2022 is a year of ugly jerks in input costs. Fuel and fertilizer prices are way up. Higher natural gas and labor costs are pushing up drying costs, further reducing net grower returns in what looked to be a good market year. Mechanical pruning and careful production practices (to name a few steps) may help cut costs in the short term in established orchards. In the long run, cutting drying costs and increasing harvest timing flexibility may help prune growers net returns and stay in business. This long-term picture will require developing and field-testing new prune varieties that market like ‘French’ prune but have much lower dry away ratios (2-2.5) and hang longer on the tree without harming dried fruit quality.

The UC Davis Prune Variety Development program, funded by the CA Prune Board, has developed several French-type prune varieties with low dry away numbers (2-2.5).

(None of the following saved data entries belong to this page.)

(* ===== verification/Timeout.v ===== *)
(** Timers (src/common/capwap_timeout.c).

    A timer that is set is an item of a list ordered by expiry, [itemstimeout],
    and is found by its index through a hash table, [itemsreference].  The list
    is the sequence of its items ([CapwapList] relates it to the linked list)
    and an item is told by its index, which does not change while it is in the
    table.  [gettimeofday] is the argument [now].  The counts of seconds and
    durations are taken to stay within [long]. *)
From stdpp Require Import option.
From S2P Require Import Prelude Bitfield CapwapHash CapwapHashSpec.
#[local] Open Scope Z_scope.

Definition CAPWAP_TIMEOUT_HASH_COUNT : Z := 128.
Definition CAPWAP_TIMEOUT_BITFIELD_SIZE : Z := 128.
Definition CAPWAP_TIMEOUT_INFINITE : Z := -1.
Definition CAPWAP_TIMEOUT_INDEX_NO_SET : Z := 0.

Definition capwap_timeout_hash_item_gethash (key hashsize : Z) : Z := key mod hashsize.
Definition capwap_timeout_hash_item_cmp (value1 value2 : Z) : Z :=
  if value1 =? value2 then 0 else if value1 <? value2 then -1 else 1.

(** The table holds the items, told by their index. *)
#[export] Instance timeout_hash : HashOps Z Z := {
  item_gethash := capwap_timeout_hash_item_gethash;
  item_getkey := fun index => index;
  item_cmp := capwap_timeout_hash_item_cmp
}.

Record timeval := Timeval { tv_sec : Z; tv_usec : Z }.

Section Timers.
(** [C]: the callback of a timer with its arguments. *)
Context {C : Type} `{Target}.

Record capwap_timeout_item := TimeoutItem {
  index : Z;
  durate : Z;
  expire : timeval;
  callback : C
}.

Record capwap_timeout := Timeout {
  timeoutbitfield : list Z;
  itemsreference : capwap_hash Z;
  itemstimeout : list capwap_timeout_item
}.

Definition capwap_timeout_getdelta (time1 time2 : timeval) : Z :=
  (tv_sec time1 - tv_sec time2) * 1000 + Z.quot (tv_usec time1 - tv_usec time2) 1000.

(** ** Indices *)

Definition capwap_timeout_set_bitfield (timeout : capwap_timeout) : Z * capwap_timeout :=
  let '(value, words) := set_bitfield 0 (timeoutbitfield timeout) in
  (value, Timeout words (itemsreference timeout) (itemstimeout timeout)).

Definition capwap_timeout_clear_bitfield (timeout : capwap_timeout) (value : Z)
    : option capwap_timeout :=
  words ← clear_bit value (timeoutbitfield timeout);
  Some (Timeout words (itemsreference timeout) (itemstimeout timeout)).

(** ** The list *)

(** The loop of [capwap_timeout_additem]: [seen] holds the items passed, last
    one first.  The new item goes before the last item passed, or at the head
    of the list when there is none. *)
Fixpoint additem (seen rest : list capwap_timeout_item) (item : capwap_timeout_item)
    : list capwap_timeout_item :=
  match rest with
  | [] => rev seen ++ [item]
  | search :: rest' =>
      if capwap_timeout_getdelta (expire item) (expire search) <? 0 then
        match seen with
        | [] => item :: rest
        | last :: seen' => rev seen' ++ item :: last :: rest
        end
      else additem (search :: seen) rest' item
  end.

Definition capwap_timeout_additem (itemstimeout : list capwap_timeout_item)
    (item : capwap_timeout_item) : list capwap_timeout_item :=
  additem [] itemstimeout item.

Definition capwap_timeout_setexpire (durate : Z) (now : timeval) : timeval :=
  let sec := tv_sec now + Z.quot durate 1000 in
  let usec := tv_usec now + Z.rem durate 1000 in
  if 1000000 <=? usec then Timeval (sec + 1) (usec - 1000000) else Timeval sec usec.

(** [capwap_itemlist_remove] of the item with an index. *)
Definition remove_timer (i : Z) (l : list capwap_timeout_item) : list capwap_timeout_item :=
  List.filter (fun item => negb (index item =? i)) l.

(** ** Operations *)

Definition capwap_timeout_init : capwap_timeout :=
  Timeout (replicate (Z.to_nat CAPWAP_TIMEOUT_BITFIELD_SIZE) 0)
    (capwap_hash_create CAPWAP_TIMEOUT_HASH_COUNT) [].

Definition capwap_timeout_createtimer (timeout : capwap_timeout) : Z * capwap_timeout :=
  capwap_timeout_set_bitfield timeout.

Definition capwap_timeout_unset (fuel : nat) (timeout : capwap_timeout) (i : Z)
    : option capwap_timeout :=
  if i =? CAPWAP_TIMEOUT_INDEX_NO_SET then Some timeout else
  itemlist ← capwap_hash_search fuel (itemsreference timeout) i;
  match itemlist with
  | None => Some timeout
  | Some item =>
      hash ← capwap_hash_delete fuel (itemsreference timeout) i;
      Some (Timeout (timeoutbitfield timeout) hash (remove_timer item (itemstimeout timeout)))
  end.

Definition capwap_timeout_deletetimer (fuel : nat) (timeout : capwap_timeout) (i : Z)
    : option capwap_timeout :=
  if i =? CAPWAP_TIMEOUT_INDEX_NO_SET then Some timeout else
  timeout ← capwap_timeout_unset fuel timeout i;
  capwap_timeout_clear_bitfield timeout i.

(** A timer that is not in the table. *)
Definition set_new (fuel : nat) (timeout : capwap_timeout) (i d : Z) (cb : C) (now : timeval)
    : option (Z * capwap_timeout) :=
  let item := TimeoutItem i d (capwap_timeout_setexpire d now) cb in
  hash ← capwap_hash_add fuel (itemsreference timeout) i;
  Some (i, Timeout (timeoutbitfield timeout) hash
             (capwap_timeout_additem (itemstimeout timeout) item)).

Definition capwap_timeout_set (fuel : nat) (timeout : capwap_timeout) (i d : Z) (cb : C)
    (now : timeval) : option (Z * capwap_timeout) :=
  if i =? CAPWAP_TIMEOUT_INDEX_NO_SET then
    let '(i, timeout) := capwap_timeout_createtimer timeout in set_new fuel timeout i d cb now
  else
    itemlist ← capwap_hash_search fuel (itemsreference timeout) i;
    match itemlist with
    | Some item =>
        Some (i, Timeout (timeoutbitfield timeout) (itemsreference timeout)
                   (capwap_timeout_additem (remove_timer item (itemstimeout timeout))
                      (TimeoutItem item d (capwap_timeout_setexpire d now) cb)))
    | None => set_new fuel timeout i d cb now
    end.

Definition capwap_timeout_unsetall (timeout : capwap_timeout) : capwap_timeout :=
  Timeout (timeoutbitfield timeout) (capwap_hash_deleteall (itemsreference timeout)) [].

Definition capwap_timeout_getcoming (timeout : capwap_timeout) (now : timeval)
    : Z * capwap_timeout :=
  match itemstimeout timeout with
  | [] => (CAPWAP_TIMEOUT_INFINITE, timeout)
  | item :: _ =>
      let delta := capwap_timeout_getdelta (expire item) now in
      if delta <=? 0 then (0, timeout)
      else if delta <=? durate item then (delta, timeout)
      else
        (durate item,
         Timeout (timeoutbitfield timeout) (itemsreference timeout)
           ((fun it => TimeoutItem (index it) (durate it)
                         (capwap_timeout_setexpire (durate it) now) (callback it))
            <$> itemstimeout timeout))
  end.

(** The index returned, the callback to run, and the timers left. *)
Definition capwap_timeout_hasexpired (fuel : nat) (timeout : capwap_timeout) (now : timeval)
    : option (Z * option capwap_timeout_item * capwap_timeout) :=
  let '(delta, timeout) := capwap_timeout_getcoming timeout now in
  if (0 <? delta) || (delta =? CAPWAP_TIMEOUT_INFINITE) then Some (0, None, timeout) else
  match itemstimeout timeout with
  | [] => None
  | item :: rest =>
      hash ← capwap_hash_delete fuel (itemsreference timeout) (index item);
      Some (index item, Some item, Timeout (timeoutbitfield timeout) hash rest)
  end.

End Timers.
Arguments capwap_timeout_item : clear implicits.
Arguments capwap_timeout : clear implicits.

These varieties “dry on the tree” while retaining good fruit quality. Projected savings for grower could be hundreds of dollars per acre in drying costs (see projected costs in the table below). These new varieties can be harvested over a longer time period giving growers more flexibility in managing harvest. More information on new varieties and contact information for UCD Prune Devo program are available on-line.

 Four new, numbered varieties performed well in small trials over several years. These varieties must be field-tested in small plantings (1-2 acres) before a large orchard should be planted. Test trees are available to interested growers. For more information on availability of test trees, contact Sarah Castro (scastro@ucdavis.edu) with UC Davis Prune Variety Devolopment program. 

Projected differences in hauling and drying costs for ‘French’ prune (thinned or unthinned) and a new, unreleased ‘French’-type prune variety (J2N-128). These figures are intended as an example of possible production values.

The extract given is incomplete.